• _What the exercise asks_: Up to and including the line with "Hypothesis P_nil : P [].", copy the records below exactly from their first line.

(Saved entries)
::::
(** ** Properties that every run has

    A property of event lists that holds of the empty list, is kept by
    concatenation, and holds of every single event other than a commit, an
    erase or the router teardown, and of the events of every [try_commit]
    and [try_erase_all], holds of the events of every phase. *)

Definition is_erase (e : event) : bool :=
  match e with
  | EvEraseAll _ _ => true
  | _ => false
  end.

Definition is_teardown (e : event) : bool :=
  match e with
  | EvDestroyRouter => true
  | _ => false
  end.

Definition simple (e : event) : bool :=
  negb (is_commit e) && negb (is_erase e) && negb (is_teardown e).

Lemma is_scan_simple e : is_scan e = true -> simple e = true.
Proof. destruct e; intros H; try discriminate H; reflexivity. Qed.

Lemma observes_simple e : observes e = true -> simple e = true.
Proof. destruct e; intros H; try discriminate H; reflexivity. Qed.

Section Closure.

Variable St : Type.
Variable ops : DeviceOps St.
Variable fs : string -> option (list byte).

Variable P : list event -> Prop.
Hypothesis P_nil : P [].
Hypothesis P_app : forall e1 e2, P e1 -> P e2 -> P (e1 ++ e2).
Hypothesis P_simple : forall e, simple e = true -> P [e].
Hypothesis P_commit :
  forall a s r s' evs, try_commit ops a s = (r, s', evs) -> P evs.
Hypothesis P_erase :
  forall s r s' evs, try_erase_all ops s = (r, s', evs) -> P evs.

Lemma P_cons e evs : simple e = true -> P evs -> P (e :: evs).
Proof. intros He H. apply (P_app [e] evs); auto. Qed.

Lemma P_all_simple evs : Forall (fun e => simple e = true) evs -> P evs.
Proof.
  induction 1 as [|e evs He _ IH]; [exact P_nil | now apply P_cons].
Qed.

Lemma P_scan evs : Forall (fun e => is_scan e = true) evs -> P evs.
Proof.
  intros H. apply P_all_simple. revert H. apply Forall_impl.
  exact is_scan_simple.
Qed.

Lemma P_observes evs : Forall (fun e => observes e = true) evs -> P evs.
Proof.
  intros H. apply P_all_simple. revert H. apply Forall_impl.
  exact observes_simple.
Qed.

Lemma for_each_closed {A : Type} (body : A -> M St unit) :
  (forall x s r s' evs, body x s = (r, s', evs) -> P evs) ->
  forall l s r s' evs, for_each l body s = (r, s', evs) -> P evs.
Proof.
  intros Hbody. induction l as [|x l IH]; intros s r s' evs H;
    cbn [for_each] in H.
  - run_step H. exact P_nil.
  - run_step H; try (eapply Hbody; eassumption).
    apply P_app; [eapply Hbody | eapply IH]; eassumption.
Qed.

Lemma load_scratch_closed chunk s r s' evs :
  load_scratch ops chunk s = (r, s', evs) -> P evs.
Proof.
  rewrite load_scratch_run. intros H. injection H as <- <- <-.
  apply P_all_simple. repeat constructor.
Qed.

Lemma write_nvm_chunk_closed data j s r s' evs :
  write_nvm_chunk ops data j s = (r, s', evs) -> P evs.
Proof.
  unfold write_nvm_chunk. cbv zeta. intros H.
  destruct (all_ff _).
  - run_step H. now apply P_simple.
  - run_step H; try (eapply load_scratch_closed; eassumption).
    apply P_app; [eapply load_scratch_closed; eassumption|].
    run_step H; try (eapply P_commit; eassumption).
    apply P_app; [eapply P_commit; eassumption|].
    run_step H. now apply P_simple.
Qed.

Lemma write_nvm_region_closed data s r s' evs :
  write_nvm_region ops data s = (r, s', evs) -> P evs.
Proof.
  unfold write_nvm_region. destruct data as [data|]; intros H.
  - cbv zeta in H. run_step H. apply P_cons; [reflexivity|].
    run_step H. apply P_cons; [reflexivity|].
    run_step H;
      try (eapply for_each_closed;
           [intros; eapply write_nvm_chunk_closed|]; eassumption).
    apply P_app.
    + eapply for_each_closed;
        [intros; eapply write_nvm_chunk_closed|]; eassumption.
    + run_step H. now apply P_simple.
  - run_step H. exact P_nil.
Qed.

Lemma program_loop_closed :
  forall fuel chunk bin_file a s r s' evs,
    program_loop ops fuel chunk bin_file a s = (r, s', evs) -> P evs.
Proof.
  induction fuel as [|fuel IH]; intros chunk bin_file a s r s' evs H.
  - injection H as <- <- <-. exact P_nil.
  - rewrite program_loop_S in H. destruct (nonempty chunk).
    + run_step H; try (eapply load_scratch_closed; eassumption).
      apply P_app; [eapply load_scratch_closed; eassumption|].
      run_step H; try (eapply P_commit; eassumption).
      apply P_app; [eapply P_commit; eassumption|].
      cbv zeta in H. destruct (negb _).
      * run_step H. apply P_cons; [reflexivity|].
        injection H as <- <- <-. exact P_nil.
      * destruct (file_read _ bin_file) as [c' f'].
        run_step H. apply P_cons; [reflexivity|]. eapply IH; eassumption.
    + run_step H. exact P_nil.
Qed.

Lemma program_closed content s r s' evs :
  program ops content s = (r, s', evs) -> P evs.
Proof.
  unfold program. cbv zeta. intros H.
  destruct (file_read _ content) as [c f].
  run_step H. apply P_cons; [reflexivity|].
  eapply program_loop_closed; eassumption.
Qed.

Lemma compare_closed bin_path str s r s' evs :
  compare_bin_w_device ops fs bin_path str s = (r, s', evs) -> P evs.
Proof.
  intros H. eapply P_scan, compare_bin_w_device_events. eassumption.
Qed.

Lemma upload_bin_closed bin_path s r s' evs :
  upload_bin ops fs bin_path s = (r, s', evs) -> P evs.
Proof.
  unfold upload_bin. destruct (fs bin_path) as [content|]; intros H.
  - run_step H;
      try (eapply P_observes, read_nvm_region_events; eassumption).
    apply P_app;
      [eapply P_observes, read_nvm_region_events; eassumption|].
    run_step H. apply P_cons; [reflexivity|].
    run_step H; try (eapply P_erase; eassumption).
    apply P_app; [eapply P_erase; eassumption|].
    destruct (negb _).
    + run_step H. now apply P_simple.
    + run_step H. apply P_cons; [reflexivity|].
      run_step H; try (eapply program_closed; eassumption).
      apply P_app; [eapply program_closed; eassumption|].
      eapply write_nvm_region_closed; eassumption.
  - run_step H. exact P_nil.
Qed.

Lemma flash_or_skip_closed args bin_path s r s' evs :
  flash_or_skip ops fs args bin_path s = (r, s', evs) -> P evs.
Proof.
  unfold flash_or_skip. intros H.
  assert (Hrest :
    forall s r s' evs,
      (upload_bin ops fs bin_path ;;;
       _ <- compare_bin_w_device ops fs bin_path "Verifying" ;;
       if negb (arg_no_reset args) then
         print "Resetting device..." ;;; reset ops
       else ret tt) s = (r, s', evs) -> P evs).
  { clear H. intros s0 r0 s0' evs0 H.
    run_step H; try (eapply upload_bin_closed; eassumption).
    apply P_app; [eapply upload_bin_closed; eassumption|].
    run_step H; try (eapply compare_closed; eassumption).
    apply P_app; [eapply compare_closed; eassumption|].
    destruct (negb _).
    - run_step H. apply P_cons; [reflexivity|].
      apply reset_inv in H as (-> & -> & ->). now apply P_simple.
    - run_step H. exact P_nil. }
  destruct (arg_force args); cbn [negb] in H.
  - run_step H. run_step H. eapply Hrest; eassumption.
  - run_step H; try (eapply compare_closed; eassumption).
    apply P_app; [eapply compare_closed; eassumption|].
    destruct a.
    + run_step H. now apply P_simple.
    + run_step H. apply P_cons; [reflexivity|]. eapply Hrest; eassumption.
Qed.

Lemma recovery_loop_closed :
  forall fuel s r s' evs,
    recovery_loop ops fuel s = (r, s', evs) -> P evs.
Proof.
  induction fuel as [|fuel IH]; intros s r s' evs H; cbn [recovery_loop] in H.
  - injection H as <- <- <-. exact P_nil.
  - run_step H;
      try (apply create_device_inv in E as (Ea & _); discriminate).
    apply create_device_inv in E as (_ & -> & ->).
    apply P_cons; [reflexivity|]. destruct a.
    + run_step H. now apply P_simple.
    + eapply IH; eassumption.
Qed.

(** The part of [spawn] that precedes [destroy_router()]. *)
Definition spawn_body (fuel : nat) (args : arguments) : M St unit :=
  let bin_path := arg_bin args in
  if arg_recovery args then
    emit (EvInput
      "Please power off the device and then press any key to continue...") ;;;
    print "Now power on the device." ;;;
    emit EvInitRouter ;;;
    recovery_loop ops fuel
  else
    emit EvInitRouter ;;;
    responded <- create_device ops ;;
    if negb responded then raise ResponseError
    else if negb (truthy bin_path) then
      raise (FileNotFoundError "No bin file specified!")
    else if truthy bin_path
            && negb (is_file fs (path_of bin_path)) then
      raise (FileNotFoundError (msg_not_found (path_of bin_path)))
    else if truthy bin_path then flash_or_skip ops fs args (path_of bin_path)
    else ret tt.

Lemma spawn_unfold fuel args :
  spawn ops fs fuel args = (spawn_body fuel args ;;; emit EvDestroyRouter).
Proof. reflexivity. Qed.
::::
• _Exercise output_:
(** ** Properties that every run has

    A property of event lists that holds of the empty list, is kept by
    concatenation, and holds of every single event other than a commit, an
    erase or the router teardown, and of the events of every [try_commit]
    and [try_erase_all], holds of the events of every phase. *)

Definition is_erase (e : event) : bool :=
  match e with
  | EvEraseAll _ _ => true
  | _ => false
  end.

Definition is_teardown (e : event) : bool :=
  match e with
  | EvDestroyRouter => true
  | _ => false
  end.

Definition simple (e : event) : bool :=
  negb (is_commit e) && negb (is_erase e) && negb (is_teardown e).

Lemma is_scan_simple e : is_scan e = true -> simple e = true.
Proof. destruct e; intros H; try discriminate H; reflexivity. Qed.

Lemma observes_simple e : observes e = true -> simple e = true.
Proof. destruct e; intros H; try discriminate H; reflexivity. Qed.

Section Closure.

Variable St : Type.
Variable ops : DeviceOps St.
Variable fs : string -> option (list byte).

Variable P : list event -> Prop.
Hypothesis P_nil : P [].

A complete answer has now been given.